Et une autre rencontre décisive à mes yeux, celle d’Henri Michaux. Une œuvre que je ne cesse de lire et relire depuis.
J’ai vingt-cinq ans. Au moment où je me dis qu’il serait temps d’écrire un roman jusqu’à son terme, je me découvre des aînés, des auteurs à peine plus âgés que moi (dix ans maximum) dont les romans sont établis à la croisé des genres où j’aimerais établir les miens : Eric Faye et Antoine Volodine, par exemple.
Plus récemment, je lis Antonio Lobo Antunes, le choc me conduit au Portugal. Il y a aussi des auteurs que je lis, de façon très éparses, mais dont les œuvres m’accompagnent depuis longtemps : Louis Calaferte. Il y a des livres qui posent des jalons : Primo Levi. Il y a la poésie de Fernando Pessoa...

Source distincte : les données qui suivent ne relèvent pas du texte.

(** * FyersVPB: volume-profile breakout strategy

    A shallow embedding of the computation-and-decision core of the
    repository and the verification of its specification:

    - [services/volume_profile_service.py]: [VolumeProfileCalculator]
      (bucketing, POC, value area, volume nodes);
    - [models/trading_models.py]: the dataclasses and the factory helpers;
    - [strategy/volume_profile_strategy.py]: breakout detection, signal
      scoring, position sizing, trailing stops and exits.

    Conventions of the embedding.

    - A Python [float] that holds a price, a ratio or a percentage is an
      exact rational ([Q]); [==] on floats is [Qeq_bool].  Rounding is not
      modelled.  The one non-finite float the program creates itself,
      [float('inf')] in [Position.__post_init__], is kept: the two
      [Position] fields it can flow into have type [pyfloat].
    - A Python [int] is a [Z]; a [datetime] is a [Z] (seconds); the clock
      [datetime.now()] is an explicit argument [now].
    - A [dict] is an insertion-ordered association list ([PyDict]): Python
      iterates a dict in insertion order, and [max] over its items depends
      on that order.
    - A raised exception is [None] in [option]; every [try ... except
      Exception] of the source is the [match] that catches it.
    - A method that mutates [self] takes the state and returns the new one. *)

From Stdlib Require Import List ZArith QArith Qround Qabs String DecimalString Bool Lia Lqa.
From Stdlib Require Import Permutation Sorting.Sorted Sorting.Mergesort Orders.
Import ListNotations.

Local Open Scope Q_scope.
Local Open Scope string_scope.
Local Open Scope list_scope.

(** ** Python built-ins used by the program *)

Notation "x <- e ;; k" := (match e with Some x => k | None => None end)
  (at level 61, e at next level, right associativity, only parsing).

(** Comparisons of floats, as booleans. *)
Definition Qlt_bool (a b : Q) : bool := negb (Qle_bool b a).

(** [int(x)] on a float: truncation toward zero. *)
Definition py_int (x : Q) : Z := Z.quot (Qnum x) (Zpos (Qden x)).

(** [min(a, b)] and [max(a, b)] on floats: the first argument is kept
    unless the second is strictly smaller (larger). *)
Definition py_min2 (a b : Q) : Q := if Qlt_bool b a then b else a.
Definition py_max2 (a b : Q) : Q := if Qlt_bool a b then b else a.

(** [min(xs)] and [max(xs)] over a list; [ValueError] on the empty list. *)
Definition py_min (xs : list Q) : option Q :=
  match xs with
  | [] => None
  | x :: r => Some (fold_left py_min2 r x)
  end.

Definition py_max (xs : list Q) : option Q :=
  match xs with
  | [] => None
  | x :: r => Some (fold_left py_max2 r x)
  end.

(** [max(items, key=f)] with an integer key: the first item, in iteration
    order, whose key is maximal. *)
Definition keep_larger {A : Type} (key : A -> Z) (best x : A) : A :=
  if (key best <? key x)%Z then x else best.

Definition py_max_by {A : Type} (key : A -> Z) (xs : list A) : option A :=
  match xs with
  | [] => None
  | x :: r => Some (fold_left (keep_larger key) r x)
  end.

(** [sum] of integers. *)
Definition py_sum (xs : list Z) : Z := fold_left Z.add xs 0%Z.

(** [l[i]] for a Python list: a negative index counts from the end,
    [IndexError] outside [-len, len). *)
Definition list_getitem {A : Type} (l : list A) (i : Z) : option A :=
  if (i <? 0)%Z
  then if (i + Z.of_nat (List.length l) <? 0)%Z then None
       else nth_error l (Z.to_nat (i + Z.of_nat (List.length l)))
  else nth_error l (Z.to_nat i).

(** [l[:n]]: a negative bound counts from the end. *)
Definition list_prefix {A : Type} (l : list A) (n : Z) : list A :=
  if (n <? 0)%Z then firstn (Z.to_nat (Z.of_nat (List.length l) + n)) l
  else firstn (Z.to_nat n) l.

(** [l.index(x)] on floats: position of the first element equal to [x],
    [ValueError] when there is none. *)
Fixpoint list_index (l : list Q) (x : Q) : option nat :=
  match l with
  | [] => None
  | y :: r => if Qeq_bool y x then Some O
              else match list_index r x with
                   | Some i => Some (S i)
                   | None => None
                   end
  end.

(** [sorted(xs)] on floats, ascending. *)
Module QOrder <: TotalLeBool.
Definition t := Q.
Definition leb := Qle_bool.
Theorem leb_total : forall a b, leb a b = true \/ leb b a = true.
Proof.
  intros a b. unfold leb. rewrite !Qle_bool_iff.
  destruct (Qlt_le_dec a b) as [H | H]; [left; apply Qlt_le_weak, H | right; exact H].
Qed.
End QOrder.

Module QSort := Sort QOrder.

Definition py_sorted (xs : list Q) : list Q := QSort.sort xs.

A ma sélection, je me rends compte, il manquerait la Bible. La Bible que j’ai lue et relue– non pas du point de vue du croyant que je ne suis pas – mais comme un incomparable creuset d’histoires, une base, commune, à toutes les fictions.
Durant l’écriture de ce court texte, des douzaines d’auteurs ou d’ouvrages me sont revenus en tête. Assembler trente livres n’est pas possible. Tant pis, ce parcours en vaut bien un autre. Si je devais me livrer au même exercice demain, de nombreux ouvrages – j’en ai la certitude – seraient remplacés par d’autres. Je regarde la liste ci-dessous, elle ne dit rien, en fait. Les titres sont presque convenus. Dresser la liste, c’est risquer la banalité. Peu importe, ces livres ne sont pas qu’une liste, ils sont en moi.

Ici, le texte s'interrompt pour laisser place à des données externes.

Lemma gnupg_process_spawn_handle_owns_witness :
  ∃ process w',
    gnupg_process_spawn (H := glibc false) "/usr/bin/gpgsm" ["--server"] 768 true
      parent_world
    = (Returns (no_error, Some process), w')
    ∧ pid process = 4712
    ∧ open_fds w' = (owned_fds process ∪ open_fds parent_world)
    ∧ owned_fds process = {[4; 6]}.
Proof.
  eexists _, _. split; [vm_compute; reflexivity|].
  edestruct (gnupg_process_spawn_handle_owns (H := glibc false)
               "/usr/bin/gpgsm" ["--server"] 768 parent_world)
    as (_ & _ & _ & _ & _ & H1 & _);
    [reflexivity | by vm_compute | by vm_compute | by vm_compute
    | vm_compute; reflexivity | split_and!; [reflexivity | exact H1 | by vm_compute]].
Defined.

Lemma detached_spawn_refused_witness :
  ∃ ec r w' t,
    gnupg_process_spawn (H := glibc false) "/usr/bin/gpg-agent" ["--daemon"] 258 true
      spawning_world
    = (Returns (ec, r), w')
    ∧ failed ec = true
    ∧ trace w' = trace spawning_world ++ t
    ∧ (EvFork ∉ t).
Proof.
  destruct (detached_spawn_refused (H := glibc false)
              "/usr/bin/gpg-agent" ["--daemon"] 258 spawning_world)
    as (ec & r & w' & t & H1 & H2 & _ & _ & H3 & H4 & _);
    [reflexivity | left; reflexivity |].
  exists ec, r, w', t. split_and!; [exact H1 | exact H2 | exact H3 | exact H4].
Defined.

(** ** Waiting for a list of handles *)

(** A wait leaves the handle terminated and reports success, or leaves
    it as it was and reports an error. *)
Lemma gnupg_process_wait_cases process hang w :
  let r := gnupg_process_wait process hang w in
  (r.1.1 = GPG_ERR_NO_ERROR ∧ terminated r.1.2 = true)
  ∨ (failed (code_only r.1.1) = true ∧ r.1.2 = process).
Proof.
  intros r. subst r. unfold gnupg_process_wait.
  destruct (terminated process) eqn:Hterm; simpl; [by left|].
  destruct (waitpid_restart (interrupts w) (pid process) hang w) as [[e| |p st] w1];
    simpl.
  - right. split; [|done]. apply gpg_err_code_from_syserror_failed. exact 0.
  - by right.
  - by left.
Qed.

1 – Les cinq et le rayon Z. Enid Blyton
2 - Demain les chiens. Clifford D. Simak
3 - Fahrenheit 451. Ray Bradbury
4 - Le maître du haut château. Philip K. Dick
5 – Légendes du mythe de Cthulhu. Howard Philip Lovecraft
6 – The Shining. Stephen King
7 – Nouvelles histoires extraordinaires. Edgar Poe
8 – Ravage. Barjavel
9 – Regain. Jean Giono
10 – Le baiser au lépreux. François Mauriac
11 – L’étranger. Albert Camus
12 – Le journal d’un fou. Nicolas Gogol
13 – Le désert des tartares. Dino Buzzati
14 – Le procès. Franz Kafka
15 – Fictions. Jorge Luis Borges
16 – Don Quichotte de la Manche. Miguel de Cervantès
17 – Histoire de l’œil. Georges Bataille
18 – Molloy. Samuel Beckett
19 – La modification. Michel Butor
20 – Corrections. Thomas Bernhard
21 - Batleby le scribe. Herman Melville
22 – Moby Dick. Herman Melville
23 – Ailleurs. Henri Michaux
24 – Poteaux d’angle. Henri Michaux
25 – Les lumières fossiles. Eric Faye
26 – Le post-exotisme en dix leçons, leçon onze. Antoine Volodine
27 – Le Cul de Judas. Antonio Lobo Antunes
28 – C’est la guerre. Louis Calaferte
29 – Si c’est un homme. Primo Levi
30 – Le gardeur de troupeaux. Fernando Pessoa
[1] Ôter les masques, éditions Cécile Defaut, 2012.